▶ [RECORDS PROVIDED]
(** * The chat stream reducer and the batch orchestrator of [frontend/app/page.tsx]

    A shallow embedding of the client-side code of the support chatbot:
    [getFriendlyStatusMessage], the reader loop and event handler of
    [handleSendMessage], its rate-limit timer, and the bulk driver
    [processBatch] / [startBulkProcessing].

    Conventions.
    - A JavaScript string is a sequence of UTF-16 code units; the model covers
      the code units below 256, one [ascii] each.
    - A JavaScript number is modelled by an integer ([Z]): the values the code
      inspects are lengths, counts and status codes.
    - [JSON.parse] is a platform function.  The reducer is defined in a
      [Section] over an arbitrary [JSON_parse : string -> option JSValue]
      ([None] is a thrown [SyntaxError]); module [JSON] gives a concrete
      parser for the integer fragment of JSON, used to run the reducer on
      concrete streams.
    - [TextDecoder.decode(value, {stream: true})] is a platform function that
      commutes with concatenation; a chunk is modelled after decoding. *)

From Stdlib Require Import String Ascii List ZArith Lia Bool Arith PeanoNat.
From Equations Require Import Equations.
Import ListNotations.
Open Scope string_scope.
Open Scope list_scope.

(** ** JavaScript strings *)

Module JSString.

(** Code units that [String.prototype.trim] removes and that [\s] matches
    (WhiteSpace and LineTerminator of ECMAScript), below 256:
    TAB, LF, VT, FF, CR, SPACE, NBSP. *)
Definition is_space (c : ascii) : bool :=
  let n := nat_of_ascii c in
  (Nat.eqb n 9 || Nat.eqb n 10 || Nat.eqb n 11 || Nat.eqb n 12
   || Nat.eqb n 13 || Nat.eqb n 32 || Nat.eqb n 160)%bool.

Definition LF : ascii := ascii_of_nat 10.

(** The double quote. *)
Definition quote : ascii := ascii_of_nat 34.

Definition is_nl (c : ascii) : bool := Ascii.eqb c LF.

(** [s.split('\n')]: never empty; ["a\nb\n"] gives [["a"; "b"; ""]]. *)
Fixpoint split_nl (s : string) : list string :=
  match s with
  | EmptyString => [EmptyString]
  | String c s' =>
      if is_nl c then EmptyString :: split_nl s'
      else match split_nl s' with
           | l :: ls => String c l :: ls
           | [] => [String c EmptyString]
           end
  end.

(** [s.startsWith(p)] *)
Definition startsWith (s p : string) : bool := String.prefix p s.

(** [s.slice(n)] for [n >= 0] *)
Fixpoint slice (n : nat) (s : string) : string :=
  match n, s with
  | O, _ => s
  | S n', String _ s' => slice n' s'
  | S _, EmptyString => EmptyString
  end.

Fixpoint trimStart (s : string) : string :=
  match s with
  | String c s' => if is_space c then trimStart s' else s
  | EmptyString => EmptyString
  end.

Fixpoint trimEnd (s : string) : string :=
  match s with
  | EmptyString => EmptyString
  | String c s' =>
      match trimEnd s' with
      | EmptyString => if is_space c then EmptyString else String c EmptyString
      | t => String c t
      end
  end.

▶ [PROBLEM DETAILS] Only the lines above from the one with "EmptyString => [EmptyString]" up to and including the one with "Fixpoint trimStart (s" should be repeated, exactly as written.

▶ [REPLY TO THE TASK]
  | EmptyString => [EmptyString]
  | String c s' =>
      if is_nl c then EmptyString :: split_nl s'
      else match split_nl s' with
           | l :: ls => String c l :: ls
           | [] => [String c EmptyString]
           end
  end.

(** [s.startsWith(p)] *)
Definition startsWith (s p : string) : bool := String.prefix p s.

(** [s.slice(n)] for [n >= 0] *)
Fixpoint slice (n : nat) (s : string) : string :=
  match n, s with
  | O, _ => s
  | S n', String _ s' => slice n' s'
  | S _, EmptyString => EmptyString
  end.

Fixpoint trimStart (s : string) : string :=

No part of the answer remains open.